- **Your goal**: Please copy the entries below word for word.

○ ○ ○ ○

Definition payments_cancel_post_capture_sync (call : ConnectorCall) : payment PaymentData :=
  d <- find_rows validate_cancel_post_capture_sync_status ;;
  api (pd_total d) ;;;
  sr_lift (validate_void_initiated d) ;;;
  complete_operation (calls PaymentCancelPostCaptureSync d "PostCaptureVoidSync") call d sr_ret
    (λ d rd, payment_response_update_tracker "PostCaptureVoidSync" d mkCancelPostCaptureSyncData (unchecked rd)).

(** ** Capture *)

(** [PaymentCapture::get_trackers] without the branch of captures in parts. *)
Definition capture_get_trackers (requested : option Z) : payment PaymentData :=
  i <- sr_get ps_intent ;;
  a <- find_attempt (pin_active_attempt i) ;;
  let a := with_amount_to_capture (or_keep requested (pat_amount_to_capture a)) a in
  capture_method <- api (ok_or (MissingRequiredField "capture_method") (pat_capture_method a)) ;;
  api (validate_status_with_capture_method (pin_status i) capture_method) ;;;
  api (if default false (pat_is_overcapture_enabled a) then Ok tt
       else validate_amount_to_capture (pat_amount_capturable a) requested) ;;;
  api (validate_capture_method capture_method) ;;;
  api (attempt_total a) ;;;
  sr_ret (mkPaymentData i a None None []).

(** [PaymentCapture::update_trackers]. *)
Definition capture_update_trackers (d : PaymentData) : payment PaymentData :=
  match pat_amount_to_capture (pd_attempt d) with
  | Some amount =>
      a <- update_payment_attempt_with_attempt_id (pd_attempt d) (CaptureUpdate (Some amount)) ;;
      sr_ret (with_attempt a d)
  | None => sr_ret d
  end.
(* ===== verification/PaymentFlowTheorems.v ===== *)
(** * Payments: the theorems about the operations

    The status of the intent follows that of the attempt through any operations;
    a settled payment stays settled; when a failed payment can be retried; what a
    capture, a cancellation, an incremental authorization and a void after the
    capture leave behind. *)

From S2P Require Import Prelude Currency PaymentEnums PaymentStatus.
From S2P Require Import Scheduler Disputes Refunds.
From S2P Require Import Captures PaymentRows PaymentGates PaymentResponse PaymentFlows PaymentFlowFacts.
From stdpp Require Import gmap strings.

#[local] Open Scope sr_scope.

(** ** Any operations *)

(** The store after requests, each with the outcome of its call. *)
Definition run_payment (l : list (PaymentRequest * ConnectorCall)) (s : PaymentStore) : PaymentStore :=
  foldl (λ s rc, (payments_core rc.1 rc.2 s).2) s l.

(** [C3] Through any sequence of confirmations, retries, completions, captures,
    cancellations, voids, synchronisations, authorizations, approvals and rejections,
    with answers of the
    shape of their requests, errors and lost calls, the payment has an active attempt and the status of the intent
    is the one that belongs to the status of that attempt, except while a void that
    has been sent is not answered. *)
Theorem intent_follows_attempt (l : list (PaymentRequest * ConnectorCall)) (s : PaymentStore) :
  payment_inv s → Forall (λ rc, answer_fits rc.1 rc.2 = true) l →
  ∃ a, active_attempt (run_payment l s) = Some a ∧
    (pin_status (ps_intent (run_payment l s)) = intent_status_of (pat_status a) ∨
     (pin_status (ps_intent (run_payment l s)) = IntentStatus_RequiresCapture ∧
      pat_status a = AttemptStatus_VoidInitiated)).
Proof.
  intros Hinv Hl. assert (payment_inv (run_payment l s)) as [_ Hr]; [|done].
  revert s Hinv. induction Hl as [|[request call] l Hfit _ IH]; intros s Hinv; [done|].
  apply IH. by apply payments_core_inv.
Qed.

(** ** Settled payments *)

(** The requests that may change a payment that has succeeded. *)
Definition touches_settled (request : PaymentRequest) : bool :=
  match request with
  | CancelPostCaptureRequest _ | CancelPostCaptureSyncRequest => true
  | RetrieveRequest r => default false (sy_all_keys_required r) || sy_capture_failure_webhook r
  | _ => false
  end.

(** [C4] A payment that has succeeded is changed by no confirmation, completion,
    capture, cancellation, authorization, approval or rejection, and by a retrieval only when it asks for
    all keys or carries the webhook of a failed capture: whatever the connector
    would answer, the rows stay as they are. *)
Theorem settled_payment_kept (request : PaymentRequest) (call : ConnectorCall) (s : PaymentStore) :
  pin_status (ps_intent s) = IntentStatus_Succeeded → touches_settled request = false →
  (payments_core request call s).2 = s.
Proof.
  intros Hst Ht. destruct request as [c| |amount|pre reason|reason| |r| |amount generated|fc|fc]; try done; simpl.
  - unfold payments_confirm, confirm_rows, sr_bind, sr_get, sr_lift, validate_confirm_status. simpl. rewrite Hst.
    by destruct (ci_from_webhook_or_authenticator c).
  - unfold payments_complete_authorize, find_rows, sr_bind, sr_get, sr_lift. simpl. by rewrite Hst.
  - unfold payments_capture, capture_get_trackers, sr_bind, sr_get, sr_lift, find_attempt, api, map_err.
    simpl. destruct (_ !! _) as [a|]; [|done]. simpl. destruct (pat_capture_method a) as [m|]; [|done]. simpl.
    rewrite Hst. by destruct m.
  - unfold payments_cancel, find_rows, sr_bind, sr_get, sr_lift. simpl. by rewrite Hst.
  - simpl in Ht. apply orb_false_iff in Ht as [Hall Hwebhook].
    unfold payments_sync, sr_bind at 1. destruct (find_rows (λ _, Ok tt) s) as [[d|e] s'] eqn:Hd;
      pose proof (find_rows_store (λ _, Ok tt) s) as Hs'; rewrite Hd in Hs'; simpl in Hs'; subst s'; [|done].
    apply find_rows_facts in Hd as (_ & _ & _ & ->). unfold sr_bind, api, sr_lift, map_err, sr_get. simpl.
    destruct (pd_total _); [|done]. unfold complete_operation, should_call_connector, call_context. simpl.
    by rewrite Hall, Hwebhook, Hst.
  - unfold payments_extend_authorization, find_rows, sr_bind, sr_get, sr_lift. simpl. by rewrite Hst.
  - unfold payments_incremental_authorization, incremental_get_trackers, sr_bind, sr_get, sr_lift. simpl.
    by rewrite Hst.
  - unfold payments_approve, review_get_trackers, find_rows, sr_bind, sr_get, sr_lift. simpl. by rewrite Hst.
  - unfold payments_reject, review_get_trackers, find_rows, sr_bind, sr_get, sr_lift. simpl. by rewrite Hst.
Qed.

○ ○ ○ ○

- **Result**:
Definition payments_cancel_post_capture_sync (call : ConnectorCall) : payment PaymentData :=
  d <- find_rows validate_cancel_post_capture_sync_status ;;
  api (pd_total d) ;;;
  sr_lift (validate_void_initiated d) ;;;
  complete_operation (calls PaymentCancelPostCaptureSync d "PostCaptureVoidSync") call d sr_ret
    (λ d rd, payment_response_update_tracker "PostCaptureVoidSync" d mkCancelPostCaptureSyncData (unchecked rd)).

(** ** Capture *)

(** [PaymentCapture::get_trackers] without the branch of captures in parts. *)
Definition capture_get_trackers (requested : option Z) : payment PaymentData :=
  i <- sr_get ps_intent ;;
  a <- find_attempt (pin_active_attempt i) ;;
  let a := with_amount_to_capture (or_keep requested (pat_amount_to_capture a)) a in
  capture_method <- api (ok_or (MissingRequiredField "capture_method") (pat_capture_method a)) ;;
  api (validate_status_with_capture_method (pin_status i) capture_method) ;;;
  api (if default false (pat_is_overcapture_enabled a) then Ok tt
       else validate_amount_to_capture (pat_amount_capturable a) requested) ;;;
  api (validate_capture_method capture_method) ;;;
  api (attempt_total a) ;;;
  sr_ret (mkPaymentData i a None None []).

(** [PaymentCapture::update_trackers]. *)
Definition capture_update_trackers (d : PaymentData) : payment PaymentData :=
  match pat_amount_to_capture (pd_attempt d) with
  | Some amount =>
      a <- update_payment_attempt_with_attempt_id (pd_attempt d) (CaptureUpdate (Some amount)) ;;
      sr_ret (with_attempt a d)
  | None => sr_ret d
  end.
(* ===== verification/PaymentFlowTheorems.v ===== *)
(** * Payments: the theorems about the operations

    The status of the intent follows that of the attempt through any operations;
    a settled payment stays settled; when a failed payment can be retried; what a
    capture, a cancellation, an incremental authorization and a void after the
    capture leave behind. *)

From S2P Require Import Prelude Currency PaymentEnums PaymentStatus.
From S2P Require Import Scheduler Disputes Refunds.
From S2P Require Import Captures PaymentRows PaymentGates PaymentResponse PaymentFlows PaymentFlowFacts.
From stdpp Require Import gmap strings.

#[local] Open Scope sr_scope.

(** ** Any operations *)

(** The store after requests, each with the outcome of its call. *)
Definition run_payment (l : list (PaymentRequest * ConnectorCall)) (s : PaymentStore) : PaymentStore :=
  foldl (λ s rc, (payments_core rc.1 rc.2 s).2) s l.

(** [C3] Through any sequence of confirmations, retries, completions, captures,
    cancellations, voids, synchronisations, authorizations, approvals and rejections,
    with answers of the
    shape of their requests, errors and lost calls, the payment has an active attempt and the status of the intent
    is the one that belongs to the status of that attempt, except while a void that
    has been sent is not answered. *)
Theorem intent_follows_attempt (l : list (PaymentRequest * ConnectorCall)) (s : PaymentStore) :
  payment_inv s → Forall (λ rc, answer_fits rc.1 rc.2 = true) l →
  ∃ a, active_attempt (run_payment l s) = Some a ∧
    (pin_status (ps_intent (run_payment l s)) = intent_status_of (pat_status a) ∨
     (pin_status (ps_intent (run_payment l s)) = IntentStatus_RequiresCapture ∧
      pat_status a = AttemptStatus_VoidInitiated)).
Proof.
  intros Hinv Hl. assert (payment_inv (run_payment l s)) as [_ Hr]; [|done].
  revert s Hinv. induction Hl as [|[request call] l Hfit _ IH]; intros s Hinv; [done|].
  apply IH. by apply payments_core_inv.
Qed.

(** ** Settled payments *)

(** The requests that may change a payment that has succeeded. *)
Definition touches_settled (request : PaymentRequest) : bool :=
  match request with
  | CancelPostCaptureRequest _ | CancelPostCaptureSyncRequest => true
  | RetrieveRequest r => default false (sy_all_keys_required r) || sy_capture_failure_webhook r
  | _ => false
  end.

(** [C4] A payment that has succeeded is changed by no confirmation, completion,
    capture, cancellation, authorization, approval or rejection, and by a retrieval only when it asks for
    all keys or carries the webhook of a failed capture: whatever the connector
    would answer, the rows stay as they are. *)
Theorem settled_payment_kept (request : PaymentRequest) (call : ConnectorCall) (s : PaymentStore) :
  pin_status (ps_intent s) = IntentStatus_Succeeded → touches_settled request = false →
  (payments_core request call s).2 = s.
Proof.
  intros Hst Ht. destruct request as [c| |amount|pre reason|reason| |r| |amount generated|fc|fc]; try done; simpl.
  - unfold payments_confirm, confirm_rows, sr_bind, sr_get, sr_lift, validate_confirm_status. simpl. rewrite Hst.
    by destruct (ci_from_webhook_or_authenticator c).
  - unfold payments_complete_authorize, find_rows, sr_bind, sr_get, sr_lift. simpl. by rewrite Hst.
  - unfold payments_capture, capture_get_trackers, sr_bind, sr_get, sr_lift, find_attempt, api, map_err.
    simpl. destruct (_ !! _) as [a|]; [|done]. simpl. destruct (pat_capture_method a) as [m|]; [|done]. simpl.
    rewrite Hst. by destruct m.
  - unfold payments_cancel, find_rows, sr_bind, sr_get, sr_lift. simpl. by rewrite Hst.
  - simpl in Ht. apply orb_false_iff in Ht as [Hall Hwebhook].
    unfold payments_sync, sr_bind at 1. destruct (find_rows (λ _, Ok tt) s) as [[d|e] s'] eqn:Hd;
      pose proof (find_rows_store (λ _, Ok tt) s) as Hs'; rewrite Hd in Hs'; simpl in Hs'; subst s'; [|done].
    apply find_rows_facts in Hd as (_ & _ & _ & ->). unfold sr_bind, api, sr_lift, map_err, sr_get. simpl.
    destruct (pd_total _); [|done]. unfold complete_operation, should_call_connector, call_context. simpl.
    by rewrite Hall, Hwebhook, Hst.
  - unfold payments_extend_authorization, find_rows, sr_bind, sr_get, sr_lift. simpl. by rewrite Hst.
  - unfold payments_incremental_authorization, incremental_get_trackers, sr_bind, sr_get, sr_lift. simpl.
    by rewrite Hst.
  - unfold payments_approve, review_get_trackers, find_rows, sr_bind, sr_get, sr_lift. simpl. by rewrite Hst.
  - unfold payments_reject, review_get_trackers, find_rows, sr_bind, sr_get, sr_lift. simpl. by rewrite Hst.
Qed.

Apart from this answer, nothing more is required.